** Your instructions **
Please give again, exactly and only, the stretch of lines from the one containing "cursor : option DeqCursor" to the end of the entries below.

** Saved entries **
(** [increment] never faults and keeps the sketch's shape: in a build without
    overflow checks always, and with them as long as the sample size is at least
    eight times the table length (so for every power-of-two capacity up to [2^27],
    [power_of_two_reset_safe]), where neither the counters nor the [u32] arithmetic of
    [reset] overflow. *)
Lemma increment_ok checks s h :
  sketch_ok checks s ->
  exists s', increment checks s h = Ok s' /\ sketch_ok checks s'.
Proof.
  intros [Hsh Hsafe].
  enough (exists s', increment checks s h = Ok s') as (s' & Hi).
  { exists s'. split; [done|]. split; [by eapply increment_shape|]. intros ->. destruct (Hsafe eq_refl) as [Hwf Hs].
    split; [by eapply increment_wf|]. destruct (increment_frame _ _ _ _ Hsh Hi) as (Hl & _ & Hss).
    destruct Hs as [E|[H8 H27]]; [left|right; by rewrite Hl, Hss]. apply length_zero_iff_nil. by rewrite Hl, E. }
  unfold increment. destruct (decide (table s = [])) as [E|E]; [rewrite E; eauto|].
  destruct (increment_counters_spec checks s h Hsh E) as (b & Hc & _). rewrite Hc.
  pose proof (length_bumps s h depths (table s)) as Hl.
  destruct (table s) as [|w ws] eqn:Ht; [done|]. rewrite <- Ht in *. cbn [mbind res_bind].
  destruct b; [|eauto]. destruct checks.
  - destruct (Hsafe eq_refl) as [Hwf [?|[H8 H27]]]; [done|]. pose proof (wf_size s Hwf).
    rewrite plain_add_ok by (cbn; unfold I32_MAX in *; lia). cbn [mbind res_bind].
    cbn [sample_size fs_size with_table].
    destruct (Z.leb_spec (sample_size s) (fs_size s + 1)); [|eauto].
    match goal with |- context [reset _ ?x] => destruct (reset_ok true x) as (z & -> & _) end;
      cbn [table fs_size with_table]; rewrite ?Hl; unfold I32_MAX, U32_MAX in *; eauto; lia.
  - cbn [plain_add mbind res_bind]. case_match; [apply reset_wraps|by eexists].
Qed.
(* ===== verification/Deque.v ===== *)
(** Deque (src/common/deque.rs): the intrusive doubly linked list behind the LRU
    queues, the write-order queue and the timer-wheel buckets.

    The model is at the level of pointers: nodes live in a heap (a finite map
    from addresses), [next] and [prev] are addresses, and every operation performs
    the loads and stores of the source; a load through a freed address is the
    fault [Dangling].  [Repr] says which list of nodes a deque denotes.  The
    theorems show that on represented deques no operation faults and each one
    implements its list counterpart, cursor included. *)
From S2P Require Import Prelude Common.

Definition ptr := positive.

Record DeqNode (T : Type) := mkNode {
  next : option ptr;
  prev : option ptr;
  element : T
}.
Arguments mkNode {T} _ _ _.
Arguments next {T} _.
Arguments prev {T} _.
Arguments element {T} _.

(** The allocator: live nodes and the next fresh address. *)
Record heap (T : Type) := mkHeap {
  cells : gmap ptr (DeqNode T);
  next_loc : ptr
}.
Arguments mkHeap {T} _ _.
Arguments cells {T} _.
Arguments next_loc {T} _.

Inductive DeqCursor := CursorNode (p : ptr) | CursorDone.

#[export] Instance cursor_eq_dec : EqDecision DeqCursor.
Proof. solve_decision. Defined.

Record Deque := mkDeque {
  region : CacheRegion;
  len : Z;
  head : option ptr;
  tail : option ptr;
  cursor : option DeqCursor
}.

Section ops.
Context {T : Type}.
Implicit Types (h : heap T) (d : Deque) (p : ptr).

Definition empty_heap : heap T := mkHeap ∅ 1%positive.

** Task response **
  cursor : option DeqCursor
}.

Section ops.
Context {T : Type}.
Implicit Types (h : heap T) (d : Deque) (p : ptr).

Definition empty_heap : heap T := mkHeap ∅ 1%positive.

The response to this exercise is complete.